My Muslims, Part IV
On the designated evening I went to the side door of the Barak houshold and rang the bell. They invited me into the living room, a temporary place to keep guests like me who arrived early I surmised. I talked with the kids who kept me company in the living room. They all went to public school and seemed to like it. The children in the honors classes held diversity meetings so that they could learn about each other, their ethnic backgrounds and religions. From what the children told me I came to realize the Quran and the Bible are very much alike in their stories and parables. At 9 o’clock, a big van pulled up to the house. The kids jumped up to the window and here came all the other women who were coming to the party. I was, it seemed, an hour early. Didn’t they say 8 o’clock?

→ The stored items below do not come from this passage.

(** * sentry-selfhosted-mcp: the tool dispatch layer of [src/index.ts]

    A shallow embedding of the argument type guards, the issue-id
    extractor [getIssueId], the tool catalog returned by the ListTools
    handler and the CallTool handler with its [catch] block, followed by
    the properties the specification states about them.

    Conventions.
    - JavaScript values are the inductive [value]; numbers are IEEE
      binary64 floats, objects are association lists in property order.
    - Strings are byte strings.  Every string the code inspects is compared
      against ASCII literals or tested against [/^\d+$/], and a byte of a
      multi-byte UTF-8 sequence is never an ASCII character, so both tests
      agree with their UTF-16 originals.
    - An [async] handler is a finite tree of upstream requests
      ([Async]); [await], [throw] and [try]/[catch] are operations on it.
    - What the platform provides and the source only calls (the [URL]
      constructor, [JSON.stringify]) is a field of [Runtime]; the process
      configuration is [Config].
    - [console.error] and [console.warn] only write to the log and are
      left out. *)

From Stdlib Require Import String Ascii List ZArith Lia Bool.
From Stdlib Require Import DecimalString PrimFloat Uint63 FloatOps SpecFloat.
Import ListNotations.

Local Open Scope string_scope.
Local Open Scope bool_scope.

(* ================================================================== *)
(** ** Strings *)

Module Str.

(** [String(n)] for an integer [n]. *)
Definition of_Z (z : Z) : string := NilZero.string_of_int (Z.to_int z).
Definition of_nat (n : nat) : string := NilZero.string_of_uint (Nat.to_uint n).

Definition is_digit (c : ascii) : bool :=
  let n := nat_of_ascii c in (48 <=? n)%nat && (n <=? 57)%nat.

Fixpoint all_digits (s : string) : bool :=
  match s with
  | EmptyString => true
  | String c s' => is_digit c && all_digits s'
  end.

(** [/^\d+$/.test(s)]: one or more characters, each of [0-9]. *)
Definition test_digits (s : string) : bool :=
  match s with
  | EmptyString => false
  | String _ _ => all_digits s
  end.
(** * A two-level cache hierarchy simulator (cache.c), embedded and verified

    The simulator keeps, for each of the three caches (L1 instruction, L1
    data, shared L2), one array of tag rows and one array of recency rows,
    nine statistics counters, and a one-shot eviction signal that the L2
    leaves behind for the L1 that called it.

    Embedding conventions.
    - [uint32_t] and [uint64_t] values are integers in [Z]; every C operation
      that can wrap is written with [wrap32] or [wrap64].
    - [uint32_t**] storage is a [list (list Z)]: the outer list is the array
      of row pointers, each inner list one [calloc]ed row.  Rows never alias.
    - A read or write outside an array is undefined behaviour in C; the
      access functions therefore live in the [option] monad and answer [None]
      exactly when the C code would index out of bounds (or take [log2] of a
      zero block size).
    - The process-wide configuration variables, which cache.c only reads, are
      gathered in the record [config]; the variables it writes form [state]. *)

From Stdlib Require Import ZArith Lia Bool.
From stdpp Require Import base tactics option list.

Local Open Scope Z_scope.

(** ** Machine arithmetic *)

Definition wrap32 (z : Z) : Z := z mod 2 ^ 32.
Definition wrap64 (z : Z) : Z := z mod 2 ^ 64.

Definition UINT32_MAX : Z := 4294967295.

(** [0x80000000], the bit the code ors into every stored tag. *)
Definition VALID_BIT : Z := 2147483648.

(** [uint32_t w = log2(x)]: the double is truncated towards zero, which for
    [x >= 1] is the position of the highest set bit.  [log2(0)] is minus
    infinity, whose conversion to an unsigned integer is undefined. *)
Definition log2 (x : Z) : option Z :=
  if decide (0 < x) then Some (Z.log2 x) else None.

(** ** Configuration and state *)

Record config : Type := Config {
  icacheSets : Z;  icacheAssoc : Z;  icacheHitTime : Z;
  dcacheSets : Z;  dcacheAssoc : Z;  dcacheHitTime : Z;
  l2cacheSets : Z; l2cacheAssoc : Z; l2cacheHitTime : Z;
  inclusive : Z;
  blocksize : Z;
  memspeed : Z
}.

Record state : Type := State {
  icacheRefs : Z;  icacheMisses : Z;  icachePenalties : Z;
  dcacheRefs : Z;  dcacheMisses : Z;  dcachePenalties : Z;
  l2cacheRefs : Z; l2cacheMisses : Z; l2cachePenalties : Z;
  l2_did_evict : bool;
  l2_evicted_addr : Z;
  l1i_tag_storage : list (list Z);
  l1i_lru_storage : list (list Z);
  l1d_tag_storage : list (list Z);
  l1d_lru_storage : list (list Z);
  l2_tag_storage : list (list Z);
  l2_lru_storage : list (list Z)
}.

(** ** Array helpers *)

(** [a[i] = v], undefined when [i] is outside the array. *)
Definition store {A : Type} (a : list A) (i : nat) (v : A) : option (list A) :=
  if decide (i < length a)%nat then Some (<[i := v]> a) else None.

(** One aging step of a recency counter.  The L1 loops guard the increment
    with [!= UINT32_MAX] ([sentinel = true]); the L2 loops increment
    unconditionally ([sentinel = false]), so the counter wraps. *)
Definition age (sentinel : bool) (v : Z) : Z :=
  if sentinel && bool_decide (v = UINT32_MAX) then v else wrap32 (v + 1).

(** The tag scan [for (i = 0; i < assoc; i++) if (tags[i] == tag) ...]:
    the way of the first matching slot, if any. *)
Fixpoint find_tag (tags : list Z) (tag : Z) (i n : nat) : option (option nat) :=
  match n with
  | O => Some None
  | S n' =>
      t ← tags !! i;
      if decide (t = tag) then Some (Some i) else find_tag tags tag (S i) n'
  end.

(** The aging loop of the hit path. *)
Fixpoint bump (sentinel : bool) (lru : list Z) (j n : nat) : option (list Z) :=
  match n with
  | O => Some lru
  | S n' =>
      v ← lru !! j;
      bump sentinel (<[j := age sentinel v]> lru) (S j) n'
  end.

(** The victim search of the miss path, which ages every slot it visits:
    [index_to_evict] and [largest] are the loop's two locals. *)
Fixpoint scan (sentinel : bool) (lru : list Z) (i n : nat)
    (index_to_evict : nat) (largest : Z) : option (nat * list Z) :=
  match n with
  | O => Some (index_to_evict, lru)
  | S n' =>
      v ← lru !! i;
      let lru' := <[i := age sentinel v]> lru in
      if decide (largest < v)
      then scan sentinel lru' (S i) n' i v
      else scan sentinel lru' (S i) n' index_to_evict largest
  end.

(** The inclusion loop of an L1: every slot of [set_to_check] equal to
    [evicted_tag] is cleared and its recency, in row [evicted_index] of the
    recency storage, set to the sentinel. *)
Fixpoint invalidate (set_to_check : list Z) (lrus : list (list Z))
    (evicted_index : nat) (evicted_tag : Z) (i n : nat)
    : option (list Z * list (list Z)) :=
  match n with
  | O => Some (set_to_check, lrus)
  | S n' =>
      t ← set_to_check !! i;
      if decide (t = evicted_tag) then
        row ← lrus !! evicted_index;
        row' ← store row i UINT32_MAX;
        invalidate (<[i := 0]> set_to_check) (<[evicted_index := row']> lrus)
                   evicted_index evicted_tag (S i) n'
      else invalidate set_to_check lrus evicted_index evicted_tag (S i) n'
  end.

(** ** Address decoding, as each access function spells it out *)

Definition index_of (addr blocksize_bitwidth sets : Z) : nat :=
  Z.to_nat (Z.land (Z.shiftr addr blocksize_bitwidth) (wrap32 (sets - 1))).

Definition tag_of (addr blocksize_bitwidth index_bitwidth : Z) : Z :=
  Z.lor (Z.shiftr (Z.shiftr addr blocksize_bitwidth) index_bitwidth) VALID_BIT.

(** The address the L2 miss path writes to [l2_evicted_addr]:
    [((tags[index_to_evict] << bbw) << ibw) | (index_to_evict << bbw)].
    The left operand is a [uint32_t], the right one a [size_t] (64 bits), and
    the result is truncated to 32 bits by the assignment. *)
Definition evicted_address (victim : Z) (index_to_evict : nat)
    (blocksize_bitwidth index_bitwidth : Z) : Z :=
  wrap32 (Z.lor
    (wrap32 (Z.shiftl (wrap32 (Z.shiftl victim blocksize_bitwidth)) index_bitwidth))
    (wrap64 (Z.shiftl (Z.of_nat index_to_evict) blocksize_bitwidth))).

(** ** Field updates *)

Definition with_l2_signal (e : bool) (a : Z) (s : state) : state :=
  State (icacheRefs s) (icacheMisses s) (icachePenalties s)
        (dcacheRefs s) (dcacheMisses s) (dcachePenalties s)
        (l2cacheRefs s) (l2cacheMisses s) (l2cachePenalties s)
        e a
        (l1i_tag_storage s) (l1i_lru_storage s)
        (l1d_tag_storage s) (l1d_lru_storage s)
        (l2_tag_storage s) (l2_lru_storage s).

Definition with_icache_stats (r m p : Z) (s : state) : state :=
  State r m p
        (dcacheRefs s) (dcacheMisses s) (dcachePenalties s)
        (l2cacheRefs s) (l2cacheMisses s) (l2cachePenalties s)
        (l2_did_evict s) (l2_evicted_addr s)
        (l1i_tag_storage s) (l1i_lru_storage s)
        (l1d_tag_storage s) (l1d_lru_storage s)
        (l2_tag_storage s) (l2_lru_storage s).

Definition with_dcache_stats (r m p : Z) (s : state) : state :=
  State (icacheRefs s) (icacheMisses s) (icachePenalties s)
        r m p
        (l2cacheRefs s) (l2cacheMisses s) (l2cachePenalties s)
        (l2_did_evict s) (l2_evicted_addr s)
        (l1i_tag_storage s) (l1i_lru_storage s)
        (l1d_tag_storage s) (l1d_lru_storage s)
        (l2_tag_storage s) (l2_lru_storage s).

Definition with_l2cache_stats (r m p : Z) (s : state) : state :=
  State (icacheRefs s) (icacheMisses s) (icachePenalties s)
        (dcacheRefs s) (dcacheMisses s) (dcachePenalties s)
        r m p
        (l2_did_evict s) (l2_evicted_addr s)
        (l1i_tag_storage s) (l1i_lru_storage s)
        (l1d_tag_storage s) (l1d_lru_storage s)
        (l2_tag_storage s) (l2_lru_storage s).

We all trooped down to a beautiful finished basement with a wet bar and no alcohol of course. I was given a chair ostensibly because of my big black boot. All the other ladies sat on lovely embroidered pillows on the floor with their legs crossed in front of them. They leaned against the basement wall. Each one of them, before they sat down extended their hand in greeting, as-salamu-alakum, A couple of them even kissed me. I thought, “Oh thank goodness that they have given me a chair. Even if I hadn’t had a big, black boot on, I would have never been able to sit by crossing my ankles slightly behind and lowering myself to the ground.”
As I sat and looked around at the women and the young girls, I noticed a couple of women with babies in their laps; boys who were probably young enough to stay with the women, and the teenage girls gathered closely, giggling and talking quietly. Periodically they laughed out loud. The women were dressed in beautifully decorated loose tunics and pants. A cacophony of color with gold and silver discs sewn into the fabric. Noisy jewelry around their necks and wrists. As I sat there I compared what I was wearing (black pants, white shirt, brown jacket) to their clothes. “What a dull shlub I look!” I thought.
At 10:30 I excused myself and said I had to get home. They were surprised that I was leaving so early and without having had anything to eat or drink. My husband, Vinny, was home, I explained, and I was unused to being out at night without him. Malala’s mother said “I will send over some food in a little while. I don’t want you to miss it.” I demurred, but she insisted.
The food was delicious and my husband and I ate it right then: basmati rice, chicken kabobs with mild curry, some dumplings. I hoped I hadn’t insulted anyone for leaving so early. The following day I visited my muslims again and to thank them very much and return the platter.